Well, I failed the #1000wordsofsummer [pre-launch]
Hello peeps,
Not that there was a grade or anything. But for me, I failed.
I didn’t write a damn word the past two weeks, let alone 1,000/day. I hardly posted on Instagram after weeks of nearly posting almost daily. No movement on the plan to start posting on Tiktok, even though I already have a handful of videos ready to schedule.
Just silence. Holding my breath until oxygen is let back into the room.
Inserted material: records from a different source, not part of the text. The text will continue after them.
(** ** The invariant *)
Definition in_range (n c : Z) : Prop := 0 <= c ∧ (c < n ∨ c = 0).
Record scan_ok (n : Z) (sc : Scan.t) : Prop := {
  sc_cursor : in_range n (Scan.cursor sc);
  sc_timeout : in_range n (Scan.timeout_cursor sc);
  sc_send : in_range n (Scan.send_cursor sc);
  sc_scan : 0 <= Scan.scan_remaining sc <= n;
  sc_burst : 0 <= Scan.burst_remaining sc <= n;
  sc_stagger : 0 <= Scan.stagger_remaining sc <= n;
  sc_backlog : len (Scan.timeout_backlog sc) <= TIMEOUT_WORK_BUDGET;
}.

(** What the passes over the targets rely on and keep. *)
Record targets_ok (s : Task) : Prop := {
  d_delays : settings_ok (config s);
  d_wf : Forall (target_wf (config s)) (targets s);
  d_scan : scan_ok (len (targets s)) (scan s);
  d_status : status_current s;
  d_history : history s = record_all (all_finished s)
    (OutcomeHistory.new (ManagedClientConfig.outcome_history_limit (config s)));
  d_generations : (outcome_generation <$> all_finished s) ++ live_generations s
    ≡ₚ seqZ 1 (Control.next_generation (control s) - 1);
  d_on_time : Forall (on_time (world s)) (targets s);
}.

Record driver_ok (s : Task) : Prop := {
  d_targets : targets_ok s;
  d_next : 1 <= Control.next_generation (control s) <= U64_MAX;
  d_live : len (targets s) <= ManagedClientConfig.max_live_target_generations (config s);
  d_config_ids : Forall (λ t, ManagedTargetConfig.id (target_config t) = TargetInstance.id (instance t)) (targets s);
  d_ids : NoDup (desired_ids (targets s));
  d_acks : applied_sequences (shared s) = seqZ 1 (Control.applied_command_sequence (control s));
  d_applied : 0 <= Control.applied_command_sequence (control s) <= U64_MAX;
}.

(** ** What a pass leaves alone *)
(** A target that is being stopped only winds down. *)
Definition winding (a b : ManagedTargetLifecycle) : bool := bool_decide (b = a) || edge true a b.

Record target_evolves (s : Task) (t t' : TargetRuntime) : Prop := {
  te_same : same_target t t';
  te_terminal : terminal_outcome t ≠ None → t' = t;
  te_winding : target_stopping s t = true → winding (lifecycle (phase t)) (lifecycle (phase t')) = true;
}.
Record evolves (s s' : Task) : Prop := {
  ev_config : config s' = config s;
  ev_control : control s' = control s;
  ev_shared : shared s' = shared s;
  ev_targets : Forall2 (target_evolves s) (targets s) (targets s');
  ev_events : ∃ evs, Published.events (published s') = Published.events (published s) ++ evs;
  ev_clock : clock (world s) <= clock (world s');
}.

Lemma winding_refl a : winding a a = true.
Proof. unfold winding. by rewrite bool_decide_eq_true_2. Qed.
Lemma winding_trans a b c : winding a b = true → winding b c = true → winding a c = true.
Proof. by destruct a, b, c. Qed.

Lemma evolves_refl s : evolves s s.
Proof.
  split; try done; [|exists []; by rewrite app_nil_r].
  apply Forall_Forall2_diag, Forall_forall. intros t _. split; [done|done|]. intros _. apply winding_refl.
Qed.

Lemma evolves_stopping s s' t t' :
  evolves s s' → same_target t t' → target_stopping s' t' = target_stopping s t.
Proof.
  intros [_ Hc _ _ _ _] (_ & _ & Hm & _). unfold target_stopping, task_phase, effective_retirement. by rewrite Hc, Hm.
Qed.

Lemma evolves_trans s1 s2 s3 : evolves s1 s2 → evolves s2 s3 → evolves s1 s3.
Proof.
  intros He1 He2. pose proof He1 as [A1 B1 C1 D1 (v1 & E1) L1]. pose proof He2 as [A2 B2 C2 D2 (v2 & E2) L2].
  split; try congruence; try lia; [|exists (v1 ++ v2); by rewrite E2, E1, app_assoc].
  eapply Forall2_chain; [|exact D1|exact D2]. intros t1 t2 t3 [S1 T1 W1] [S2 T2 W2]. split.
  - by eapply same_target_trans.
  - intros Hn. specialize (T1 Hn). subst t2. auto.
  - intros Hs. eapply winding_trans; [by apply W1|]. apply W2. by rewrite (evolves_stopping s1 s2 t1 t2).
Qed.

Lemma touch_evolves i t s s' : targets s !! i = Some t → touch_post i t s s' → evolves s s'.
Proof.
  intros Ht (t' & Hm & _ & Hedge). pose proof Hm as [_ Htg Hc Hk Hs _ Hsame Hterm (evs & Hev & _) _ Hl _ _].
  split; [done|done|done| |by exists evs|done].
  rewrite Htg, <-(list_insert_id (targets s) i t Ht) at 1. apply Forall2_insert; [apply ev_targets, evolves_refl|].
  split; [done|done|]. intros Hst. unfold winding. destruct Hedge as [->|Hedge]; [by rewrite bool_decide_eq_true_2|].
  rewrite Hst in Hedge. by rewrite Hedge, orb_true_r.
Qed.

(** ** The invariant over one target *)
Lemma live_generation_terminal t :
  live_generation t = match terminal_outcome t with Some _ => None | None => Some (TargetInstance.generation (instance t)) end.
Proof. unfold live_generation, terminal_outcome. by destruct (phase t). Qed.

Lemma generations_step i t t' s s' :
  moved i t t' s s' → phase_wf t' →
  (outcome_generation <$> all_finished s) ++ live_generations s
    ≡ₚ (outcome_generation <$> all_finished s') ++ live_generations s'.
Proof.
  intros [Ht Htg _ _ _ _ (Hi & _) Hterm (evs & Hev & Hfin & _) _ _ _ _] Hwf.
  pose proof (lookup_lt_Some _ _ _ Ht) as Hlt.
  unfold all_finished, live_generations. rewrite Hev, finished_app, Hfin, Htg.
  rewrite insert_take_drop by done. rewrite <-(take_drop_middle (targets s) i t Ht) at 1.
  rewrite !omap_app, fmap_app, <-!app_assoc. apply Permutation_app_head.
  change (t :: drop (S i) (targets s)) with ([t] ++ drop (S i) (targets s)).
  change (t' :: drop (S i) (targets s)) with ([t'] ++ drop (S i) (targets s)). rewrite !omap_app.
  assert (omap live_generation [t] = (outcome_generation <$> ending t t') ++ omap live_generation [t']) as ->.
  { cbn. rewrite !live_generation_terminal. unfold ending, phase_wf in *. destruct (terminal_outcome t) as [o|] eqn:Et.
    - rewrite (Hterm ltac:(done)), Et. done.
    - unfold terminal_outcome in *. destruct (phase t'); cbn; try (by rewrite Hi). unfold outcome_generation. by rewrite Hwf, Hi. }
  rewrite <-!app_assoc. apply Permutation_app_swap_app.
Qed.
It was depression. I feel it heavy on my senses, dampening my thoughts and anxiety. Which has its benefits, to a degree. But it put a pause on gears working in my mind that I didn’t realize until 2 weeks had gone by. Was I supposed to be writing? Was there a writing challenge I had been looking forward to? I’ll have a few thoughts pop in trying to bring me back to the surface. But they won’t stay long. And I’ll wake up after the fact, not having completed anything.
This post I’m just going to pound out and see where we land. I still want to keep writing. There’s so many stories that have been floating around in my head for years. I’ll keep hammering away at the keyboard when I can. Every word is progress.
Taking it back to the basics. I like to get wrapped up in the plans and become overwhelmed with the big picture.
Today, I am writing this post. I cleaned a small area around my desk. I’ve also started a list of home essentials I’ll need to buy when I move and I ran through my finances quickly.